Reggie Fils-Aimé a participé à une conversation au Game Center de l'Université de New York aux côtés de Joost Van Dreunen, analyste universitaire et industriel. Dans l'exposé, l'ancien dirigeant de Nintendo défend que la société n'a pas baissé le prix de jeux comme La Légende de Zelda : Breath of the Wild (bien qu'il ait été en vente sur l'eShop et dans des magasins tiers) car il méritait d'être vendu à son prix de lancement.

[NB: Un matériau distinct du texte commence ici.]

(* ===== verification/HistoryRoundtrip.v ===== *)
(** * HistoryRoundtrip: what has been saved is loaded

    The values of rows and their order, the rows of a snapshot read back, and the
    theorems of the store: a save is all or nothing, a load returns the snapshot
    of the last save, the constraints of the schema never refuse a valid
    snapshot. *)
From Stdlib Require Import Sorting.Sorted.
From S2P Require Import Prelude Utf8 Text Uuid Identity Post Timeline Limits PostCodec DedupeWindow HistoryRecord HistorySchema HistoryStore HistoryLaws HistoryTheory.

(** ** Values *)

Lemma encode_uint64_be value : encode_uint64 value = be_bytes 8 value.
Proof.
  rewrite be_bytes_shifts. unfold encode_uint64. cbn [encode_uint64_loop].
  rewrite !Z.shiftr_shiftr by lia. reflexivity.
Qed.

Lemma decode_uint64_be b :
  length b = 8%nat -> decode_uint64 (Sql_Blob b) = Some (be_value b).
Proof.
  intros Hb. unfold decode_uint64. cbn [is_blob column_bytes negb]. rewrite Hb. cbn [Nat.eqb].
  destruct b as [|c b]; [done|]. cbn [column_blob negb orb mbind option_bind]. f_equal.
  apply (shift_accumulate _ _ 8); [|lia].
  intros z Hz. unfold u64. apply Z.mod_small. lia.
Qed.

Lemma decode_bind_uint64 value : is_u64 value -> decode_uint64 (bind_uint64 value) = Some value.
Proof.
  intros Hv. unfold bind_uint64. rewrite encode_uint64_be.
  rewrite decode_uint64_be by apply length_be_bytes. rewrite be_value_be_bytes.
  f_equal. apply Z.mod_small. unfold is_u64, UINT64_MAX in Hv. lia.
Qed.
Lemma times_effect_contents db db' :
  times_effect db = Some db' ->
  stored_version db' = 2 /\ rows_of db' tMeta = rows_of db tMeta /\
  rows_of db' tPosts = (migrated_post <$> rows_of db tPosts) /\ rows_of db' tMentions = [].
Proof.
  unfold times_effect, rename_posts, move_posts. intros Heff.
  apply bind_Some in Heff as (db1 & Hr & Heff). cbn [run_effects] in Hr, Heff.
  apply bind_Some in Hr as (db1' & Hr & [= <-]).
  apply bind_Some in Heff as (db2 & Hc & Heff). apply bind_Some in Heff as (db3 & Hi & Heff).
  apply bind_Some in Heff as (db4 & Hd & Heff). apply bind_Some in Heff as (db5 & Hm & Heff).
  apply bind_Some in Heff as (db6 & [= <-] & [= <-]).
  apply rename_table_rows in Hr as (_ & Hr1 & Hr2 & Hr3); [|done].
  apply create_table_rows in Hc as (_ & Hc1 & Hc2).
  apply (insert_all_appended _ tPosts id) in Hi as [_ Hi]; [|intros; by eapply sql_insert_appended].
  apply drop_table_rows in Hd as (_ & Hd).
  apply create_table_rows in Hm as (_ & Hm1 & Hm2).
  split; [done|]. rewrite list_fmap_id in Hi.
  assert (forall t, rows_of (mkDatabase (db_tables db5) 2) t = rows_of db5 t) as Hv by done.
  rewrite !Hv, Hm1, !Hm2, !Hd, !Hi, !Hc2, Hr1, Hr2 by done. cbn.
  rewrite (Hr3 tMeta) by done. cbn. by rewrite app_nil_r.
Qed.

Lemma ledger_effect_contents db db' :
  ledger_effect db = Some db' ->
  stored_version db' = 3 /\ rows_of db' tMeta = rows_of db tMeta ++ new_meta_rows /\
  rows_of db' tPosts = rows_of db tPosts /\ rows_of db' tMentions = rows_of db tMentions /\
  rows_of db' tSeen = [].
Proof.
  unfold ledger_effect, move_meta, stamp_version. intros Heff.
  apply bind_Some in Heff as (db8 & Heff & Hv). cbn [run_effects] in Heff, Hv.
  apply bind_Some in Heff as (db1 & Hr & Heff). apply bind_Some in Heff as (db2 & Hc & Heff).
  apply bind_Some in Heff as (db3 & Hi & Heff). apply bind_Some in Heff as (db4 & Hs & Heff).
  apply bind_Some in Heff as (db5 & Hd & Heff). apply bind_Some in Heff as (db6 & Hx & Heff).
  apply bind_Some in Heff as (db7 & Ht & [= <-]). apply bind_Some in Hv as (db9 & [= <-] & [= <-]).
  apply rename_table_rows in Hr as (_ & Hr1 & Hr2 & Hr3); [|done].
  apply create_table_rows in Hc as (_ & Hc1 & Hc2).
  apply (insert_all_appended _ tMeta id) in Hi as [_ Hi]; [|intros; by eapply sql_insert_appended].
  apply sql_insert_appended in Hs as [_ Hs]. apply sql_insert_appended in Hd as [_ Hd].
  apply drop_table_rows in Hx as (_ & Hx). apply create_table_rows in Ht as (_ & Ht1 & Ht2).
  split; [done|]. rewrite list_fmap_id in Hi.
  assert (forall t, rows_of (mkDatabase (db_tables db7) 3) t = rows_of db7 t) as Hv by done.
  rewrite !Hv, Ht1, !Ht2, !Hx, !Hd, !Hs, !Hi, !Hc2, Hr1, Hr2, !Hr3 by done. cbn.
  by rewrite !app_nil_r, <- app_assoc.
Qed.
(** ** The image of a saved snapshot *)

Lemma mentions_image_of sn i entry db :
  stored_as sn i db -> NoDup (entry_id <$> sn.(snapshot_entries)) ->
  entry ∈ sn.(snapshot_entries) -> PostPayload_wf entry.(entry_post) ->
  mentions_image db (entry_id entry).(MessageId_uuid) =
  Some (map InstallId_uuid entry.(entry_post).(mentions)).
Proof.
  intros Hst Hnd Hin Hwf. unfold mentions_image. rewrite (stored_mentions _ _ _ Hst).
  pose proof (mentions_rows_for_entry _ _ Hnd Hin) as Hown. unfold mentions_rows_for in Hown.
  rewrite Hown, mention_rows_of_ordered. apply (mention_rows_read _ _ []); [apply Hwf|].
  cbn. apply Hwf.
Qed.

Lemma entries_image_of sn i j dedupe db rest v v' s :
  stored_as sn i db -> NoDup (entry_id <$> sn.(snapshot_entries)) ->
  Forall (fun e => e ∈ sn.(snapshot_entries)) rest ->
  Forall (fun e => PostPayload_wf e.(entry_post)) rest ->
  Forall (fun e => is_u64 e.(received_order)) rest ->
  Forall (fun e => e.(received_order) <= sn.(snapshot_last_assigned_order)) rest ->
  (length s.(read_entries) + length rest <= kMaxTimelineEntries)%nat ->
  validate_entries j dedupe v rest = Some v' -> scans_agree v s ->
  exists s', entries_image db (metadata_of sn i) j s (post_parameters <$> rest) = Some s' /\
    s'.(read_entries) = s.(read_entries) ++ rest.
Proof.
  intros Hst Hnd. revert v s. induction rest as [|e rest IH]; intros v s.
  { intros. exists s. by rewrite app_nil_r. }
  intros [Hin Hins]%Forall_cons [Hwf Hwfs]%Forall_cons [Hu Hus]%Forall_cons
    [Hle Hles]%Forall_cons Hlen Hval Hag. cbn [fmap list_fmap entries_image].
  cbn [validate_entries] in Hval. cbn [length] in Hlen.
  destruct (validate_entry j dedupe v e) as [v1|] eqn:Hv; [|done].
  destruct (finish_entry_of _ _ _ _ _ _ Hv Hag Hwf) as (s1 & Hfin & Hs1 & Hag1).
  assert (entry_image db (metadata_of sn i) j s (post_parameters e) = Some s1) as ->.
  { unfold entry_image.
    destruct (Nat.leb_spec kMaxTimelineEntries (length (read_entries s))); [lia|].
    apply validate_entry_Some in Hv as ((Hne & _ & _ & Hno) & _).
    destruct Hag as [Hord _]. rewrite <- Hord in Hno.
    rewrite (read_post_row_of (metadata_of sn i) _ e Hwf Hu Hne Hno Hle), (read_reply_of _ Hwf),
      (read_time_of _ Hwf).
    cbn [mbind option_bind row_message_id]. fold (entry_id e).
    rewrite (mentions_image_of _ _ _ _ Hst Hnd Hin Hwf). exact Hfin. }
  cbn [mbind option_bind].
  destruct (IH v1 s1) as (s' & Hr & Hs'); try done.
  - rewrite Hs1, length_app. cbn. lia.
  - exists s'. split; [done|]. by rewrite Hs', Hs1, <- app_assoc.
Qed.

Lemma ledger_image_of sn i db :
  stored_as sn i db -> Window_inv (ledger_window sn) ->
  exists order, seen_rows (metadata_of sn i) ([], 0) (order_by 3 (rows_of db tSeen)) =
    Some (sn.(snapshot_seen_messages), order).
Proof.
  intros Hst Hw. pose proof (window_is_u64 _ Hw) as Hu. destruct Hw as [_ Hsize Hcan _ Hsorted Hord _ Hmax].
  cbn [ledger_window records window_capacity last_seen_order] in *.
  rewrite (stored_seen _ _ _ Hst).
  change (map (fun r => seen_stored (seen_parameters r)) (snapshot_seen_messages sn))
    with (seen_row_of <$> snapshot_seen_messages sn).
  rewrite (order_by_uint64 _ _ seen_order); [|done| |done].
  - by apply seen_rows_of.
  - eapply Forall_impl; [exact Hord|]. intros x Hx. unfold is_u64. cbn in Hx. lia.
Qed.

Lemma history_image_stored sn i db :
  stored_as sn i db -> validate_snapshot sn i = HistoryError_None -> snapshot_typed sn ->
  Uuid_wf i.(Identity_install_id).(InstallId_uuid) -> history_image db = Some sn.
Proof.
  intros Hst Hval (Ha & Ho & Hwf & Hs & _) Hi.
  pose proof (proj1 (validate_covered _ _ Hs Hval)) as Hw.
  unfold history_image. rewrite (stored_metadata_of _ _ _ Hst) by done.
  cbn [metadata_of metadata_initialized metadata_dedupe_initialized negb].
  set (j := final_identity _).
  assert (validate_snapshot sn j = HistoryError_None) as Hvalj.
  { apply (validate_snapshot_final i); [|done..]. cbn. by destruct i as [[[b]] ? ?]. }
  assert (snapshot_image db (metadata_of sn i) j = Some sn) as ->; [|done].
  unfold snapshot_image. rewrite (stored_posts _ _ _ Hst).
  change (map post_parameters (snapshot_entries sn)) with (post_parameters <$> snapshot_entries sn).
  destruct (validate_snapshot_None _ _ Hvalj) as [Hsize Hsorted Hords Hnd (dedupe & v & _ & Hv)].
  rewrite (order_by_uint64 7 post_parameters received_order) by done.
  destruct (entries_image_of sn i j dedupe db (snapshot_entries sn) start_snapshot_scan v
    start_post_scan) as (s & -> & Hse); try done.
  { by apply Forall_forall. }
  { eapply Forall_impl; [exact Hords|]. cbn. lia. }
  cbn [mbind option_bind]. destruct (ledger_image_of _ _ _ Hst Hw) as (order & ->).
  cbn [mbind option_bind]. rewrite Hse. cbn [start_post_scan read_entries app].
  cbn [metadata_of metadata_last_assigned_order metadata_last_seen_order].
  replace (mkHistorySnapshot (snapshot_entries sn) (snapshot_last_assigned_order sn)
    (snapshot_seen_messages sn) (snapshot_last_seen_order sn)) with sn by (by destruct sn).
  unfold accept_snapshot. cbn [metadata_of metadata_dedupe_initialized negb]. by rewrite Hvalj.
Qed.

(** ** Saves and loads *)

(** A row that was inserted passed its check. *)
Lemma insert_all_checked table check keys rows db db' :
  insert_all (sql_insert table check keys) rows db = Some db' ->
  Forall (fun row => check row = true) rows.
Proof.
  revert db. induction rows as [|row rows IH]; intros db; cbn; [constructor|].
  intros (db1 & Hi & Hr)%bind_Some. constructor; [|by eapply IH].
  revert Hi. unfold sql_insert. intros (old & _ & Hi)%bind_Some.
  by destruct (check row).
Qed.

Lemma saved_install sn i db db' :
  snapshot_effect sn i db = Some db' -> Uuid_wf i.(Identity_install_id).(InstallId_uuid).
Proof.
  unfold snapshot_effect. intros (db1 & _ & Hr)%bind_Some.
  apply bind_Some in Hr as (db2 & Hm & _). apply insert_all_checked in Hm.
  apply Forall_inv in Hm. unfold check_meta, bind_uuid in Hm.
  rewrite bool_decide_true in Hm by done. rewrite !bool_decide_false in Hm by done.
  rewrite !orb_false_r in Hm. by apply Nat.eqb_eq in Hm.
Qed.

Section Image.
Context {D : Type} `{ISqliteLaws D}.

(** A save that succeeds: the image is the reconciled snapshot. *)
Lemma save_image failpoint (d d' : D) sn i :
  in_transaction d = false -> snapshot_typed sn ->
  save_snapshot failpoint d sn i = (HistoryError_None, d') ->
  exists c, reconcile_snapshot_dedupe sn = success c /\ history_image (committed d') = Some c.
Proof.
  intros Ho Ht Hs. apply save_snapshot_spec in Hs as (_ & _ & Hok); [|done].
  destruct (Hok eq_refl) as (c & Hr & Hv & _ & He & Hst). exists c. split; [done|].
  destruct (reconcile_success _ _ Ht Hr) as (_ & _ & _ & Htc).
  eapply history_image_stored; try done. by eapply saved_install.
Qed.

(** A load that succeeds gives the image, before and after. *)
Lemma load_image failpoint (d d' : D) sn i :
  in_transaction d = false -> load_snapshot failpoint d i = (success sn, d') ->
  history_image (committed d) = Some sn /\ history_image (committed d') = Some sn /\
  snapshot_typed sn /\ snapshot_covered sn.
Proof.
  intros Ho. unfold load_snapshot.
  destruct (load_transaction d i) as [[[s pending]|] d1] eqn:Hl; [|done].
  pose proof (load_transaction_sound _ _ _ _ _ Hl) as [Ht Hv].
  pose proof (load_transaction_frame _ _ _ _ Ho Hl) as [Ho1 Hc1].
  apply (load_transaction_image _ _ _ _ _ Ho) in Hl as (m & Hm & Hr).
  assert (history_image (committed d) =
    if pending then value_of (reconcile_snapshot_dedupe s) else Some s) as Himage.
  { unfold history_image. rewrite Hm.
    destruct (metadata_initialized m); cbn [negb] in *; [|by destruct Hr as [-> ->]].
    destruct Hr as (Hid & Hs & ->). unfold identity_matches in Hid.
    apply bool_decide_eq_true in Hid.
    assert (snapshot_image (committed d) m (final_identity m) = Some s) as ->;
      [|by destruct (metadata_dedupe_initialized m)].
    revert Hs. unfold snapshot_image.
    destruct (entries_image _ _ i _ _) as [ps|] eqn:He; [|done].
    assert (Identity_install_id (final_identity m) = Identity_install_id i) as Hin.
    { cbn. rewrite Hid. by destruct i as [[[b]] ? ?]. }
    rewrite (entries_image_final i _ Hin eq_refl _ _ _ _ _ He). cbn [mbind option_bind].
    destruct (seen_rows _ _ _) as [[records order]|]; [|done]. cbn [mbind option_bind].
    destruct (accept_snapshot m i _) eqn:Ha; [|done]. intros [= <-].
    by rewrite (accept_snapshot_final i _ Hin eq_refl _ _ Ht Ha). }
  destruct pending.
  - destruct (reconcile_snapshot_dedupe s) as [c|] eqn:Hrec; [|done].
    destruct (save_snapshot failpoint d1 c i) as [saved d2] eqn:Hs.
    destruct (is_error saved) eqn:He; [done|]. apply is_error_None in He as ->.
    intros [= <- <-]. destruct (reconcile_success _ _ Ht Hrec) as (_ & _ & _ & Htc).
    pose proof (validate_covered c i (proj1 (proj2 (proj2 (proj2 Htc)))) (Hv c eq_refl)) as Hcov.
    destruct (save_image _ _ _ _ _ Ho1 Htc Hs) as (c' & Hc' & Hi').
    rewrite (reconcile_covered _ Hcov) in Hc'. injection Hc' as <-. done.
  - intros [= <- <-]. rewrite Hc1. split_and!; [done..| |].
    + exact Ht.
    + eapply validate_covered; [|exact Hv]. apply Ht.
Qed.

(** No load changes the image, whatever it answers. *)
Lemma load_image_frame failpoint (d d' : D) i r :
  in_transaction d = false -> load_snapshot failpoint d i = (r, d') ->
  in_transaction d' = false /\ history_image (committed d') = history_image (committed d).
Proof.
  intros Ho Hl. destruct r as [sn|e].
  - pose proof Hl as Hi. apply load_image in Hi as (-> & -> & _); [|done]. split; [|done].
    revert Hl. unfold load_snapshot.
    destruct (load_transaction d i) as [[[s []]|] d1] eqn:Hl; [| |done];
      pose proof (load_transaction_frame _ _ _ _ Ho Hl) as [Ho1 _]; [|by intros [= _ <-]].
    destruct (reconcile_snapshot_dedupe s) as [c|]; [|done].
    destruct (save_snapshot failpoint d1 c i) as [saved d2] eqn:Hs.
    apply save_snapshot_spec in Hs as (Ho2 & _); [|done]. by destruct (is_error saved); intros [= _ <-].
  - revert Hl. unfold load_snapshot.
    destruct (load_transaction d i) as [[[s pending]|] d1] eqn:Hl;
      pose proof (load_transaction_frame _ _ _ _ Ho Hl) as [Ho1 Hc1];
      [|intros [= _ <-]; by rewrite Hc1].
    destruct pending; [|done].
    destruct (reconcile_snapshot_dedupe s) as [c|]; [|intros [= _ <-]; by rewrite Hc1].
    destruct (save_snapshot failpoint d1 c i) as [saved d2] eqn:Hs.
    apply save_snapshot_spec in Hs as (Ho2 & Hno & _); [|done].
    destruct (is_error saved) eqn:He; [|done]. apply is_error_true in He.
    intros [= _ <-]. by rewrite (Hno He), Hc1.
Qed.
End Image.
(* ===== verification/RadioRuntime.v ===== *)
(** * RadioRuntime: the radio and the session

    src/app/radio_runtime.cpp: the single-threaded bridge between the scheduler
    of outbound posts, the queue of inbound datagrams, the durable session and
    the radio ports.  One [pump] enqueues what the timeline has queued, makes at
    most one transport offer, reads at most four datagrams and processes at most
    four, and writes every outcome into the session.  [None] is undefined
    behaviour of a part below, which [station_safe] excludes.

    The random source of the scheduler is the session's ([random_source]), so it
    is read from the world of the session. *)
From S2P Require Import Prelude Ports Utf8 Text Uuid Identity Post Timeline Limits PostCodec FrameCodec Fragmenter Reassembler InboundQueue DedupeWindow MessengerState TransmissionScheduler Json SettingsJson SettingsStore HistoryRecord PersistentSession DurableSession.

(** ** Definitions *)

Record RadioRuntimeMetrics := mkRadioRuntimeMetrics {
  metric_received_datagrams : Z;
  metric_receive_overflow : Z;
  metric_completed_posts : Z;
  metric_duplicate_posts : Z;
  metric_rejected_posts : Z;
  metric_broadcast_posts : Z;
  metric_failed_posts : Z
}.

Definition kMaximumRadioWorkPerPump : nat := 4.

Record RadioRuntime := mkRadioRuntime {
  scheduler_ : TransmissionScheduler;
  inbound_ : InboundFrameQueue;
  runtime_stopped : bool;
  valid_ : bool;
  runtime_metrics : RadioRuntimeMetrics
}.

Definition with_scheduler (rt : RadioRuntime) (s : TransmissionScheduler) : RadioRuntime :=
  mkRadioRuntime s rt.(inbound_) rt.(runtime_stopped) rt.(valid_) rt.(runtime_metrics).
Definition with_inbound (rt : RadioRuntime) (q : InboundFrameQueue) : RadioRuntime :=
  mkRadioRuntime rt.(scheduler_) q rt.(runtime_stopped) rt.(valid_) rt.(runtime_metrics).
Definition count_metric (f : RadioRuntimeMetrics -> RadioRuntimeMetrics) (rt : RadioRuntime)
  : RadioRuntime :=
  mkRadioRuntime rt.(scheduler_) rt.(inbound_) rt.(runtime_stopped) rt.(valid_)
    (f rt.(runtime_metrics)).

(** The increments of the 64-bit counters. *)
Definition count_received (m : RadioRuntimeMetrics) : RadioRuntimeMetrics :=
  let '(mkRadioRuntimeMetrics a b c d e f g) := m in
  mkRadioRuntimeMetrics (u64 (a + 1)) b c d e f g.
Definition count_overflow (m : RadioRuntimeMetrics) : RadioRuntimeMetrics :=
  let '(mkRadioRuntimeMetrics a b c d e f g) := m in
  mkRadioRuntimeMetrics a (u64 (b + 1)) c d e f g.
Definition count_completed_post (m : RadioRuntimeMetrics) : RadioRuntimeMetrics :=
  let '(mkRadioRuntimeMetrics a b c d e f g) := m in
  mkRadioRuntimeMetrics a b (u64 (c + 1)) d e f g.
Definition count_duplicate_post (m : RadioRuntimeMetrics) : RadioRuntimeMetrics :=
  let '(mkRadioRuntimeMetrics a b c d e f g) := m in
  mkRadioRuntimeMetrics a b c (u64 (d + 1)) e f g.
Definition count_rejected_post (m : RadioRuntimeMetrics) : RadioRuntimeMetrics :=
  let '(mkRadioRuntimeMetrics a b c d e f g) := m in
  mkRadioRuntimeMetrics a b c d (u64 (e + 1)) f g.
Definition count_broadcast_post (m : RadioRuntimeMetrics) : RadioRuntimeMetrics :=
  let '(mkRadioRuntimeMetrics a b c d e f g) := m in
  mkRadioRuntimeMetrics a b c d e (u64 (f + 1)) g.
Definition count_failed_post (m : RadioRuntimeMetrics) : RadioRuntimeMetrics :=
  let '(mkRadioRuntimeMetrics a b c d e f g) := m in
  mkRadioRuntimeMetrics a b c d e f (u64 (g + 1)).

Definition zero_runtime_metrics : RadioRuntimeMetrics := mkRadioRuntimeMetrics 0 0 0 0 0 0 0.

Section Runtime.
Context {T P W : Type} `{IDatagramTransport T} `{IRadioPolicy P} `{IRandomBytes W} `{IWallClock W}
  `{ISettingsStore W} `{IHistoryStore W} `{ISessionEnvironment W}.

(** The constructor: an unusable transport is closed at once. *)
Definition RadioRuntime_make (t : T) : RadioRuntime * T :=
  let mtu := maximum_datagram_size t in
  let valid := negb (closed t) && (kMinimumDatagramMtu <=? mtu)%nat &&
               (mtu <=? kMaximumDatagramBytes)%nat in
  let inbound := InboundFrameQueue_make mtu in
  if valid
  then (mkRadioRuntime TransmissionScheduler_make inbound false true zero_runtime_metrics, t)
  else (mkRadioRuntime TransmissionScheduler_make (stop inbound) true false zero_runtime_metrics,
        close t).

Definition runtime_ready (rt : RadioRuntime) (t : T) : bool :=
  rt.(valid_) && negb rt.(runtime_stopped) && connected t.

(** The loop over the entries of the timeline; it stops when it changes it. *)
Fixpoint enqueue_entries (now : Z) (mtu : nat) (todo : list TimelineEntry) (rt : RadioRuntime)
    (x : Session * W) : option (bool * RadioRuntime * (Session * W)) :=
  match todo with
  | [] => Some (false, rt, x)
  | entry :: todo =>
      if negb (is_queued entry) then enqueue_entries now mtu todo rt x
      else
        '(error, s, x) ← TransmissionScheduler.enqueue rt.(scheduler_) x entry.(entry_post) mtu now;
        let rt := with_scheduler rt s in
        match error with
        | SchedulerError_None | SchedulerError_DuplicateMessage | SchedulerError_QueueFull =>
            enqueue_entries now mtu todo rt x
        | SchedulerError_InvalidMtu | SchedulerError_InvalidPost
        | SchedulerError_RandomUnavailable =>
            let (marked, x) :=
              run_messenger
                (fun m x => command_mark_failed m x entry.(entry_post).(message_id)) x in
            if CommandResult_ok marked then Some (true, count_metric count_failed_post rt, x)
            else enqueue_entries now mtu todo rt x
        end
  end.

Definition enqueue_queued_posts (now : Z) (rt : RadioRuntime) (t : T) (x : Session * W)
  : option (bool * RadioRuntime * (Session * W)) :=
  enqueue_entries now (maximum_datagram_size t) (fst x).(messenger).(ms_timeline).(entries) rt x.

Definition pump_outbound (now : Z) (rt : RadioRuntime) (t : T) (p : P) (x : Session * W)
  : option (bool * RadioRuntime * T * P * (Session * W)) :=
  '(event, s, t, p) ← pump rt.(scheduler_) now t p;
  let rt := with_scheduler rt s in
  match event with
  | None => Some (false, rt, t, p, x)
  | Some event =>
      match event.(event_state) with
      | Outbound_Broadcast =>
          let (marked, x) :=
            run_messenger (fun m x => command_mark_broadcast m x event.(event_message_id)) x in
          if CommandResult_ok marked
          then Some (true, count_metric count_broadcast_post rt, t, p, x)
          else Some (false, rt, t, p, x)
      | Outbound_Failed =>
          let (marked, x) :=
            run_messenger (fun m x => command_mark_failed m x event.(event_message_id)) x in
          if CommandResult_ok marked
          then Some (true, count_metric count_failed_post rt, t, p, x)
          else Some (false, rt, t, p, x)
      end
  end.

(** The receiving loop of [pump_inbound]. *)
Fixpoint receive_datagrams (work : nat) (now : Z) (rt : RadioRuntime) (t : T)
  : RadioRuntime * T :=
  match work with
  | O => (rt, t)
  | S work =>
      let (received, t) := try_receive t kMaximumDatagramBytes in
      match received.(receive_status) with
      | ReceiveStatus_Received =>
          let rt := count_metric count_received rt in
          let (enqueued, q) :=
            InboundQueue.enqueue rt.(inbound_) (Some received.(received_bytes)) now in
          let rt := with_inbound rt q in
          receive_datagrams work now
            (match enqueued with
             | IngressEnqueueStatus_QueueFull => count_metric count_overflow rt
             | _ => rt
             end) t
      | _ => (rt, t)
      end
  end.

« La mentalité de Nintendo est de lancer un jeu complet. Il est prêt à jouer. Il n'y a pas de mise à jour du premier jour qui dure trois heures. C'est une mentalité différente (par rapport au reste de l'industrie du jeu vidéo) », explique Fils-Aimé à propos de la « façon de penser » de l'entreprise japonaise.

Le prédécesseur de Doug Bowser compare la façon de faire de Nintendo au savoir-faire de Kyoto, où se trouve le siège de la société de Mario. C'est « une ville connue pour son excellent savoir-faire : linge de maison, porcelaine, céramique… C'est Kyoto. Je suis convaincu que Nintendo, en tant qu'entreprise, a le même genre de mentalité ».

« Nous allons créer les meilleurs jeux, nous allons les sortir avec toutes leurs fonctionnalités et, par conséquent (et c'est là que les clients nous critiquent parfois), nous ne négligeons pas nos jeux. » L'homme d'affaires assure que Nintendo n'a jamais baissé le prix de Zelda : Breath of the Wild : « Cela fait partie de ce processus. Nous allons le faire du mieux que nous pouvons, avec toutes les fonctions et nous allons facturer un prix juste et ce prix ne changera jamais. »

« Il faut commencer à penser les choses différemment »

Le New Yorker suggère qu'en 2026, Nintendo devra garder un œil sur le reste de l'industrie du jeu vidéo. « Je pense que, dans ces temps-là, nous devons commencer à penser les choses différemment. Ce n'est pas que je dis que Nintendo ou toute autre entreprise devrait baisser le prix de ses jeux », précise Fils-Aimé.


« Mais je crois qu'il doit y avoir une réflexion sur le marché, il faut réfléchir à ce qui est proposé. Pensez à ce qu'est ce juste prix. Et agissez à partir de là, au lieu d'être lié à un prix particulier ou… à d'autres éléments de votre modèle économique », reflète celui qui reste le visage occidental le plus visible de Nintendo.

Nintendo propose actuellement des jeux à différents niveaux de prix. Des titres comme Donkey Kong Bananza et Pokémon Pokopia Ils coûtent 80 euros, tandis que d'autres aiment le suivant Yoshi et le livre mystérieux Ils coûtent 10 euros de moins, et d'autres lancements comme Rythme Paradis Groove Ils coûteront 40 euros. De plus, les jeux Switch 2 au format physique sont édités 10 euros plus chers qu'au format numérique.